Reproduce the tail of the data exactly. It starts at the line containing "Execution.v" and runs to the last line.

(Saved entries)
◆ ◆ ◆ ◆ ◆ ◆ ◆
(* ===== verification/_CoqProject ===== *)
-Q . S2P
Prelude.v
Errors.v
SocketBuffer.v
Posix.v
SocketAddress.v
SocketOps.v
SocketBase.v
Gateway.v
GatewayFacts.v
WireExample.v
ServerRouter.v
ServerRouterFacts.v
ClientRouter.v
ClientRouterFacts.v
IpcEndToEnd.v
Channel.v
PipeBase.v
PipeFrames.v
SocketServer.v
ServerStack.v
SocketClient.v
ClientStack.v
Streams.v
SdkStream.v
DaemonStream.v
IpcLink.v
IpcSafety.v
ChannelLink.v
ServiceState.v
NodeService.v
NodeServiceFacts.v
ListRegisters.v
ExecCmd.v
AccessRegisters.v
Config.v
FileProvider.v
FileServer.v
RawPublisher.v
RawSubscriber.v
RawRpcClient.v
NodeClients.v
RelayClients.v
RelayEndToEnd.v
FileServerClients.v
EventLoop.v
IfaceText.v
SocketCan.v
CanMedia.v
UdpMedia.v
TransportBags.v
Execution.v
NodeSenders.v
NodeEndToEnd.v
ListEndToEnd.v
AccessEndToEnd.v
Startup.v
DaemonMain.v
Sdk.v
Cli.v
CliRules.v
CliFacts.v
Logging.v
Reports.v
◆ ◆ ◆ ◆ ◆ ◆ ◆
» **Output below**:
Execution.v
NodeSenders.v
NodeEndToEnd.v
ListEndToEnd.v
AccessEndToEnd.v
Startup.v
DaemonMain.v
Sdk.v
Cli.v
CliRules.v
CliFacts.v
Logging.v
Reports.v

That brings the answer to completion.